- _EXERCISE DETAILS_: Copy the records exactly. Include every line.

[Saved data entries]
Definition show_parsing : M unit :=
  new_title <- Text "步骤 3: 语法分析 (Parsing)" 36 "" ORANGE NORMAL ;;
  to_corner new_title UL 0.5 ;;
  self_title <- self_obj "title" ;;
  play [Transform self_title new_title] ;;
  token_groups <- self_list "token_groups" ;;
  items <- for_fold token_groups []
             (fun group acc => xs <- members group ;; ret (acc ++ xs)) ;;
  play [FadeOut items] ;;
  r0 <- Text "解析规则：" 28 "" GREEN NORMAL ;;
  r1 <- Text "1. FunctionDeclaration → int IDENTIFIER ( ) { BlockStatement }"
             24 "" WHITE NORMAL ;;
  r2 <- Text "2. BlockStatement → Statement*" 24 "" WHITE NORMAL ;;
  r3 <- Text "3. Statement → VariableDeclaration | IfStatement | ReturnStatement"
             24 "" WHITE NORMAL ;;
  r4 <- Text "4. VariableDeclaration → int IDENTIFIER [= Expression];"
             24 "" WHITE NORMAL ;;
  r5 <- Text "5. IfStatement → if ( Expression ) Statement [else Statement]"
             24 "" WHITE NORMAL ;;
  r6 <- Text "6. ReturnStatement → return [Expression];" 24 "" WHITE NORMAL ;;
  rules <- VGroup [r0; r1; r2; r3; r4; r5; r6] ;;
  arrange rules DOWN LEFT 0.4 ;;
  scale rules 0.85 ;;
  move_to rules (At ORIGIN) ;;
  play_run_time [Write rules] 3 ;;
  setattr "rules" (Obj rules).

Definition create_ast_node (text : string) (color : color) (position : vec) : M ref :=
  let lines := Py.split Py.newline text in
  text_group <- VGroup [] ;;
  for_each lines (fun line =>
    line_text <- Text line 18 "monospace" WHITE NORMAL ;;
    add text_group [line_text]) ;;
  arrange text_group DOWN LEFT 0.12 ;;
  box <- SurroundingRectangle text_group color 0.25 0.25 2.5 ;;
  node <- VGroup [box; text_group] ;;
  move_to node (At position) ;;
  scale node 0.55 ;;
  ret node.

- _TASK SOLUTION_:
Definition show_parsing : M unit :=
  new_title <- Text "步骤 3: 语法分析 (Parsing)" 36 "" ORANGE NORMAL ;;
  to_corner new_title UL 0.5 ;;
  self_title <- self_obj "title" ;;
  play [Transform self_title new_title] ;;
  token_groups <- self_list "token_groups" ;;
  items <- for_fold token_groups []
             (fun group acc => xs <- members group ;; ret (acc ++ xs)) ;;
  play [FadeOut items] ;;
  r0 <- Text "解析规则：" 28 "" GREEN NORMAL ;;
  r1 <- Text "1. FunctionDeclaration → int IDENTIFIER ( ) { BlockStatement }"
             24 "" WHITE NORMAL ;;
  r2 <- Text "2. BlockStatement → Statement*" 24 "" WHITE NORMAL ;;
  r3 <- Text "3. Statement → VariableDeclaration | IfStatement | ReturnStatement"
             24 "" WHITE NORMAL ;;
  r4 <- Text "4. VariableDeclaration → int IDENTIFIER [= Expression];"
             24 "" WHITE NORMAL ;;
  r5 <- Text "5. IfStatement → if ( Expression ) Statement [else Statement]"
             24 "" WHITE NORMAL ;;
  r6 <- Text "6. ReturnStatement → return [Expression];" 24 "" WHITE NORMAL ;;
  rules <- VGroup [r0; r1; r2; r3; r4; r5; r6] ;;
  arrange rules DOWN LEFT 0.4 ;;
  scale rules 0.85 ;;
  move_to rules (At ORIGIN) ;;
  play_run_time [Write rules] 3 ;;
  setattr "rules" (Obj rules).

Definition create_ast_node (text : string) (color : color) (position : vec) : M ref :=
  let lines := Py.split Py.newline text in
  text_group <- VGroup [] ;;
  for_each lines (fun line =>
    line_text <- Text line 18 "monospace" WHITE NORMAL ;;
    add text_group [line_text]) ;;
  arrange text_group DOWN LEFT 0.12 ;;
  box <- SurroundingRectangle text_group color 0.25 0.25 2.5 ;;
  node <- VGroup [box; text_group] ;;
  move_to node (At position) ;;
  scale node 0.55 ;;
  ret node.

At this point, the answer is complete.